#### Entries shown:

Start of Block

(* ===== verification/EndWorkers.v ===== *)
(** EndWorkers: a backup by any number of workers and a restore.  [Pool] says
    how the workers share the files and the manifest, [Interleave] how their
    calls of [processFile] share the store; together they give what [EndToEnd]
    states for one worker. *)

From S2P Require Import Prelude GoStr Ignore Externs Compress Crypto Stream FS BlobStore LocalStore Blob BlobLocal Manifest CloudID ManifestIO RestorePath SecureDir Restore RestoreTree PipeFile PipeLocal Interleave Scan Pool Registry Config Backup EndToEnd.
From stdpp Require Import base list gmap strings relations.
From Stdlib.Strings Require Import Byte.
Local Open Scope Z_scope.

Section Workers.
Context `{AE : AEAD, ZS : Zstd, SH : Sha256, HK : Hkdf} `{AES : !AEADSpec AE, ZSS : !ZstdSpec ZS, SHS : !Sha256Spec SH} `{J : Json, RJ : RegJson, CJ : CfgJson}.
Context `{WK : Walk} `{U : Uuid} `{RF : Rfc3339} `{RFF : Rfc3339Format} `{SF : SourceFS} `{SE : Strerror} `{CK : Chunker} `{CKS : !ChunkerSpec CK}.
Context {S : Type} `{B : BlobStore S, SV : StoreView S, BS : !BlobStoreSpec S} `{BE : BatchExistencer S, BES : !BatchSpec S}.
Context (report : ferr -> option (option Z) * bytes) (dec : Decryptor) (P : list bytes) (content : scanEntry -> bytes).

(** What the calls have returned, as their workers see it. *)
Definition call_results (p : pipe) (prev : gmap bytes FileEntry) (c : conf S) (fe : scanEntry) (r : presult) : Prop :=
  exists i tk x, cf_tasks c !! i = Some tk /\ tk_file tk = fe /\ returned p prev tk x /\ r = result_of report x.

(** The uploads of a run: from the store [s0] the calls for [files] have
    brought the store and themselves to [c], in some order of their operations,
    and some number of workers recorded what they returned. *)
Definition uploads (p : pipe) (s0 : S) (files : list scanEntry) (prev : gmap bytes FileEntry) (m : Manifest) (c : conf S) (sh : shared) : Prop :=
  (exists c0, beginning s0 files c0 /\ rtc (istep p prev) c0 c) /\ ran (call_results p prev c) files m sh.

Lemma wp_workers_restore (hook : option (bytes -> option bytes)) (p : pipe) (baseline : gmap bytes FileEntry -> Prop) (cfgB : PipelineConfig) (own : Z) (sr : surroundings) (w : world) (s0 : S) (final : gmap bytes FileEntry -> conf S) (upload : Z -> list scanEntry -> gmap bytes FileEntry -> Manifest -> shared) :
  let ex := loadExcludePatterns (sr_read sr) (pc_Excludes cfgB) (scan_path cfgB) in
  well_formed (sr_root sr) -> sr_ctx sr = [] -> restorable_names (sr_root sr) -> own <> 0 -> baselines hook cfgB w baseline ->
  sane (gives dec) P s0 ->
  (forall files dirs errs fe prev, scanSourceTree (scan_path cfgB) ex (sr_root sr) [] = Ok (files, dirs, errs) -> fe ∈ files -> baseline prev ->
     setting dec P (with_pol p own) fe (content fe) prev (PS s0 [] O [])) ->
  (forall files dirs errs prev m, scanSourceTree (scan_path cfgB) ex (sr_root sr) [] = Ok (files, dirs, errs) -> baseline prev ->
     uploads (with_pol p own) s0 files prev m (final prev) (upload own files prev m)) ->
  wp (Run hook cfgB own sr upload) (fun x _ => forall res, x = Ok res -> IsComplete (pr_Manifest res) = true ->
    exists prev, baseline prev /\
    forall cwd cfg room f r (rt : @rst S), decryptor_of cfg = dec -> empty_target cwd cfg f r rt -> r_store rt = cf_store (final prev) ->
    wp (restoreManifest cwd cfg room (pr_Manifest res)) (fun y rt' => y = Ok (tally (AllFiles (pr_Manifest res)) (r_res rt)) /\
      same_tree content (scan_path cfgB) ex (sr_root sr) (view (sw_fs (r_sw rt')) r)) rt) w.
Proof.
  intros ex Hwf Hctx Hnm Hown Hbase Hs Hset Hup. destruct (scan_result (scan_path cfgB) ex (sr_root sr) Hwf) as (files & dirs & errs & Escan & _).
  assert (Hall : forall prev, baseline prev -> sane (gives dec) P (cf_store (final prev)) /\
    forall fe o, call_results (with_pol p own) prev (final prev) fe (Processed o) -> stored P (with_pol p own) content (cf_store (final prev)) fe o).
  { intros prev Hp. destruct (Hup files dirs errs prev (NewManifest [] 0 [] [] [] []) Escan Hp) as [(c0 & Hb & Hr) _].
    destruct (interleaved_stored dec P (with_pol p own) prev content s0 files Hs (fun fe Hfe => Hset files dirs errs fe prev Escan Hfe Hp) c0 _ Hb Hr) as (H1 & _ & H3).
    split; [done |]. intros fe o (i & tk & x & Hi & <- & Hx & E). destruct x as [o'|]; [|done]. injection E as <-. by eapply H3. }
  eapply wp_mono; [apply (wp_Run_snapshot hook (fun prev => call_results (with_pol p own) prev (final prev)) baseline cfgB own sr); [done | done | done | |] |].
  - intros prev fe o Hp Ho. by apply (proj2 (Hall prev Hp) fe o).
  - intros pol files' dirs' errs' prev m Escan' Hpol Hprev _. rewrite Hpol by done. by apply (Hup files' dirs' errs').
  - intros x _ Hsnap res -> Hcomp. destruct (Hsnap res eq_refl) as (prev & Hp & Hsn). exists prev. split; [done |]. intros cwd cfg room f r rt Hdec Het Hstore.
    destruct (Hall prev Hp) as [Hsane Hres].
    eapply (wp_restore_snapshot (call_results (with_pol p own) prev (final prev)) content); [done | done | done | done | | exact Het].
    intros fe o Ho. specialize (Hres fe o Ho). rewrite Hdec, Hstore. split; [apply Hres |]. split; [apply Hres |]. by eapply stored_content.
Qed.

(** A tree that is backed up comes back, however its workers interleave: any
    number of workers back up a source tree whose files do not change meanwhile,
    with or without a previous snapshot as the baseline, each store operation of
    any of them falling between those of the others.  When the run succeeds with
    a complete snapshot, restoring it from the store they left, to an empty
    directory on which nothing interferes, succeeds and the tree below the
    target is the source tree: every file the rules keep, with its content, mode
    and time, every directory they keep, and nothing else. *)
Theorem workers_restore_tree (hook : option (bytes -> option bytes)) (p : pipe) (baseline : gmap bytes FileEntry -> Prop) (cfgB : PipelineConfig) (own : Z) (sr : surroundings) (w : world) (s0 : S) (final : gmap bytes FileEntry -> conf S) (upload : Z -> list scanEntry -> gmap bytes FileEntry -> Manifest -> shared) :
  let ex := loadExcludePatterns (sr_read sr) (pc_Excludes cfgB) (scan_path cfgB) in
  well_formed (sr_root sr) -> sr_ctx sr = [] -> restorable_names (sr_root sr) -> own <> 0 -> baselines hook cfgB w baseline ->
  sane (gives dec) P s0 ->
  (forall files dirs errs fe prev, scanSourceTree (scan_path cfgB) ex (sr_root sr) [] = Ok (files, dirs, errs) -> fe ∈ files -> baseline prev ->
     setting dec P (with_pol p own) fe (content fe) prev (PS s0 [] O [])) ->
  (forall files dirs errs prev m, scanSourceTree (scan_path cfgB) ex (sr_root sr) [] = Ok (files, dirs, errs) -> baseline prev ->
     uploads (with_pol p own) s0 files prev m (final prev) (upload own files prev m)) ->
  wp (Run hook cfgB own sr upload) (fun x _ => forall res, x = Ok res -> IsComplete (pr_Manifest res) = true ->
    exists prev, baseline prev /\
    forall cwd cfg room f r (rt : @rst S), decryptor_of cfg = dec -> empty_target cwd cfg f r rt -> r_store rt = cf_store (final prev) ->
    wp (restoreManifest cwd cfg room (pr_Manifest res)) (fun y rt' => y = Ok (tally (AllFiles (pr_Manifest res)) (r_res rt)) /\
      same_tree content (scan_path cfgB) ex (sr_root sr) (view (sw_fs (r_sw rt')) r)) rt) w.
Proof. apply wp_workers_restore. Qed.
End Workers.

Module WorkersWitness.
Import Toy CryptoWitness BlobWitness EndWitness.
#[local] Existing Instances ew_json ew_reg ew_cfg ew_uuid ew_parse ew_format ew_walk ew_strerror ew_chunker ew_chunker_spec ew_source.

(** Two files with the same content, and an empty directory. *)
Definition tree2 : node := Folder (info 0) (Some [
  (go "a.txt", Leaf (info 5)); (go "b.txt", Leaf (info 5)); (go "empty", Folder (info 0) (Some [])); (go "tmp", Folder (info 0) (Some [])) ]).
Definition around2 : surroundings := Surroundings tree2 (fun _ => None) [] false 0 (go "2026-01-02T03:04:05Z") None [].
Definition fa : scanEntry := MkScan (go "a.txt") (go "/home/u/a.txt") 5 (go "2026-01-02T03:04:05Z") 420.
Definition fb : scanEntry := MkScan (go "b.txt") (go "/home/u/b.txt") 5 (go "2026-01-02T03:04:05Z") 420.
Abbreviation pipe7 := (with_pol pipe0 7).

(** Both look for the blob before either has stored it. *)
Definition begin2 : conf sys := Conf store0 [Task fa store0 [] 0 ent []; Task fb store0 [] 0 ent []].
Definition final2 : conf sys := foldl (turn pipe7 ∅) begin2 [0; 1; 0; 1]%nat.

Definition outcome_at (i : nat) : presult :=
  match cf_tasks final2 !! i with Some tk => result_of report0 (so_far pipe7 ∅ tk).1 | None => FileErr None [] end.
Definition upload2 (_ : Z) (_ : list scanEntry) (_ : gmap bytes FileEntry) (m : Manifest) : shared :=
  foldl record (m, stats0) [(fa, outcome_at 0); (fb, outcome_at 1)].
Definition rt2 : @rst sys := RS (cf_store final2) (SW blank ∅ [] 0 []) [] (MkRestoreResult 0 0 0).

Lemma scan2 : exists dirs, scanSourceTree (scan_path cfgB) ex0 tree2 [] = Ok ([fa; fb], dirs, 0).
Proof. eexists. vm_compute. reflexivity. Qed.

Lemma tree2_ok : well_formed tree2.
Proof.
  apply well_formed_folder. split; [by_decide |]. split; [by_decide |].
  repeat apply Forall_cons_2; [done | done | | | by apply Forall_nil_2]; (apply well_formed_folder; split; [by_decide |]; split; [by_decide |]; by apply Forall_nil_2).
Qed.

Lemma names2 : restorable_names tree2.
Proof. apply names_check. vm_compute. reflexivity. Qed.

Lemma sane2 : sane (gives (decryptor_of rcfg)) [msg] store0.
Proof. split; [exact inv0 | exact (st_consistent _ _ _ _ _ _ _ tree_setting0)]. Qed.

Lemma setting2 fe : fe ∈ [fa; fb] -> setting (decryptor_of rcfg) [msg] pipe7 fe msg ∅ (PipeFile.PS store0 [] 0 []).
Proof.
  destruct tree_setting0 as [H1 H2 H3 H4 H5 H6 H7 H8 _ H10 H11].
  intros [-> | ->%list_elem_of_singleton]%elem_of_cons; (split; first [assumption | intros n; reflexivity | reflexivity | intros pf Hpf; rewrite lookup_empty in Hpf; discriminate Hpf]).
Qed.

Lemma begin2_ok : beginning store0 [fa; fb] begin2.
Proof. split; [reflexivity |]. split; [reflexivity |]. by repeat constructor. Qed.

Lemma final2_sane : sane (gives (decryptor_of rcfg)) [msg] (cf_store final2).
Proof. apply (interleaved_stored _ _ pipe7 ∅ (fun _ => msg) store0 [fa; fb] sane2 setting2 begin2 final2 begin2_ok). apply turns_reach. Qed.

Lemma result2 i fe : (i, fe) ∈ [(0%nat, fa); (1%nat, fb)] -> call_results report0 pipe7 ∅ final2 fe (outcome_at i).
Proof.
  intros Hin. assert (E : match cf_tasks final2 !! i with Some tk => tk_file tk = fe /\ at_request pipe7 ∅ tk = Going | None => False end).
  { apply elem_of_cons in Hin as [[= -> ->] | [= -> ->]%list_elem_of_singleton]; vm_compute; split; reflexivity. }
  unfold outcome_at. destruct (cf_tasks final2 !! i) as [tk|] eqn:Ei; [|destruct E]. destruct E as [Ef Eg].
  exists i, tk, (so_far pipe7 ∅ tk).1. split; [exact Ei |]. split; [exact Ef |]. split; [|reflexivity]. split; [exact Eg | reflexivity].
Qed.

Lemma uploads2 m : uploads report0 pipe7 store0 [fa; fb] ∅ m final2 (upload2 7 [fa; fb] ∅ m).
Proof.
  split; [exists begin2; split; [exact begin2_ok | apply turns_reach] |]. exists 1%nat, 1%nat, false. eexists. split; [lia |].
  split; [apply (one_worker_returns _ [(fa, outcome_at 0); (fb, outcome_at 1)]) | done].
  constructor; [apply (result2 0 fa); set_solver | constructor; [apply (result2 1 fb); set_solver | constructor]].
Qed.

Lemma empty2 : empty_target (go "/home/u") rcfg blank 1 rt2.
Proof.
  apply empty_for; [exact (proj1 final2_sane) | vm_compute; split; reflexivity].
Qed.

Lemma run2_ok : match (Run None cfgB 7 around2 upload2 repo).1 with Ok res => IsComplete (pr_Manifest res) = true | Err _ => False end.
Proof. vm_compute. reflexivity. Qed.

(** All four operations have been done, and both calls have returned. *)
Lemma four_steps : nsteps (istep pipe7 ∅) 4 begin2 final2.
Proof.
  unfold final2. cbn [foldl].
  eapply nsteps_l; [apply (move_step pipe7 ∅ _ 0); vm_compute; reflexivity |]. eapply nsteps_l; [apply (move_step pipe7 ∅ _ 1); vm_compute; reflexivity |].
  eapply nsteps_l; [apply (move_step pipe7 ∅ _ 0); vm_compute; reflexivity |]. eapply nsteps_l; [apply (move_step pipe7 ∅ _ 1); vm_compute; reflexivity |]. apply nsteps_O.
Qed.

Lemma interleaved_uploads_witness : exists tk0 tk1 o0 o1, cf_tasks final2 = [tk0; tk1] /\ returned pipe7 ∅ tk0 (Ok o0) /\ returned pipe7 ∅ tk1 (Ok o1) /\
  file_content (decryptor_of rcfg) 100 (bs_blob (cf_store final2)) (o0.1.1.1) = Some msg /\
  file_content (decryptor_of rcfg) 100 (bs_blob (cf_store final2)) (o1.1.1.1) = Some msg.
Proof.
  destruct (interleaved_uploads (decryptor_of rcfg) [msg] pipe7 ∅ (fun _ => msg) 100 store0 [fa; fb] begin2 final2 sane2 setting2 begin2_ok (turns_reach _ _ _ _)) as (_ & _ & H & _).
  assert (E : match cf_tasks final2 with
    | [a; b] => at_request pipe7 ∅ a = Going /\ at_request pipe7 ∅ b = Going /\ is_ok (so_far pipe7 ∅ a).1 = true /\ is_ok (so_far pipe7 ∅ b).1 = true
    | _ => False end) by (vm_compute; repeat split; reflexivity).
  destruct (cf_tasks final2) as [|a [|b [|]]]; [destruct E | destruct E | | destruct E]. destruct (so_far pipe7 ∅ a).1 as [o0|] eqn:Ea; [|destruct E as (_ & _ & E & _); discriminate E].
  destruct (so_far pipe7 ∅ b).1 as [o1|] eqn:Eb; [|destruct E as (_ & _ & _ & E); discriminate E]. destruct E as (Ga & Gb & _ & _).
  exists a, b, o0, o1. split; [reflexivity |]. split; [split; [exact Ga | exact Ea] |]. split; [split; [exact Gb | exact Eb] |].
  split; [apply (H 0%nat a o0); [reflexivity | split; [exact Ga | exact Ea]] | apply (H 1%nat b o1); [reflexivity | split; [exact Gb | exact Eb]]].
Defined.

Lemma interleaving_ends_witness : (4 <= sum_list_with (fun fe => ops_bound pipe7 ∅ fe msg) [fa; fb])%nat /\
  ((forall c2, ~ istep pipe7 ∅ final2 c2) -> Forall (fun tk => exists r, returned pipe7 ∅ tk r) (cf_tasks final2)).
Proof.
  apply (interleaving_ends pipe7 ∅ (fun _ => msg) store0 [fa; fb] 4 begin2 final2); [reflexivity | | exact begin2_ok | exact four_steps].
  intros fe [-> | ->%list_elem_of_singleton]%elem_of_cons; (split; [intros n; reflexivity | reflexivity]).
Defined.

Lemma workers_restore_tree_witness : exists res w' rt', Run None cfgB 7 around2 upload2 repo = (Ok res, w') /\
  restoreManifest (go "/home/u") rcfg 100 (pr_Manifest res) rt2 = (Ok (tally (AllFiles (pr_Manifest res)) (r_res rt2)), rt') /\
  same_tree (fun _ => msg) (scan_path cfgB) ex0 tree2 (view (sw_fs (r_sw rt')) 1).
Proof.
  destruct scan2 as [dirs Escan].
  assert (Hset : forall files dirs errs fe prev, scanSourceTree (scan_path cfgB) ex0 tree2 [] = Ok (files, dirs, errs) -> fe ∈ files -> prev = ∅ ->
    setting (decryptor_of rcfg) [msg] pipe7 fe msg prev (PipeFile.PS store0 [] 0 [])).
  { intros files dirs' errs fe prev E Hfe ->. rewrite Escan in E. apply ok_inv in E. injection E as E1 _ _. subst files. exact (setting2 fe Hfe). }
  assert (Hup : forall files dirs errs prev m, scanSourceTree (scan_path cfgB) ex0 tree2 [] = Ok (files, dirs, errs) -> prev = ∅ ->
    uploads report0 pipe7 store0 files prev m final2 (upload2 7 files prev m)).
  { intros files dirs' errs prev m E ->. rewrite Escan in E. apply ok_inv in E. injection E as E1 _ _. subst files. exact (uploads2 m). }
  pose proof (workers_restore_tree report0 (decryptor_of rcfg) [msg] (fun _ => msg) None pipe0 (fun prev => prev = ∅) cfgB 7 around2 repo store0 (fun _ => final2) upload2
    tree2_ok eq_refl names2 ltac:(discriminate) (full_baseline None cfgB repo eq_refl) sane2 Hset Hup) as H. unfold wp at 1 in H. pose proof run2_ok as Hok.
  destruct (Run None cfgB 7 around2 upload2 repo) as [[res|] w']; [|destruct Hok]. cbn [fst snd] in H, Hok.
  destruct (H res eq_refl Hok) as (prev & -> & H1). pose proof (H1 (go "/home/u") rcfg 100 blank 1%nat rt2 eq_refl empty2 eq_refl) as H2.
  unfold wp in H2. destruct (restoreManifest _ _ _ _ rt2) as [y rt'] eqn:Er. cbn [fst snd] in H2. destruct H2 as [-> Hsame].
  exists res, w', rt'. split; [reflexivity |]. split; [exact Er | exact Hsame].
Defined.
End WorkersWitness.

End of Block

#### What is required:
Go through the data, and copy each line in which the word "world" appears.

#### Task response:
Lemma wp_workers_restore (hook : option (bytes -> option bytes)) (p : pipe) (baseline : gmap bytes FileEntry -> Prop) (cfgB : PipelineConfig) (own : Z) (sr : surroundings) (w : world) (s0 : S) (final : gmap bytes FileEntry -> conf S) (upload : Z -> list scanEntry -> gmap bytes FileEntry -> Manifest -> shared) :
Theorem workers_restore_tree (hook : option (bytes -> option bytes)) (p : pipe) (baseline : gmap bytes FileEntry -> Prop) (cfgB : PipelineConfig) (own : Z) (sr : surroundings) (w : world) (s0 : S) (final : gmap bytes FileEntry -> conf S) (upload : Z -> list scanEntry -> gmap bytes FileEntry -> Manifest -> shared) :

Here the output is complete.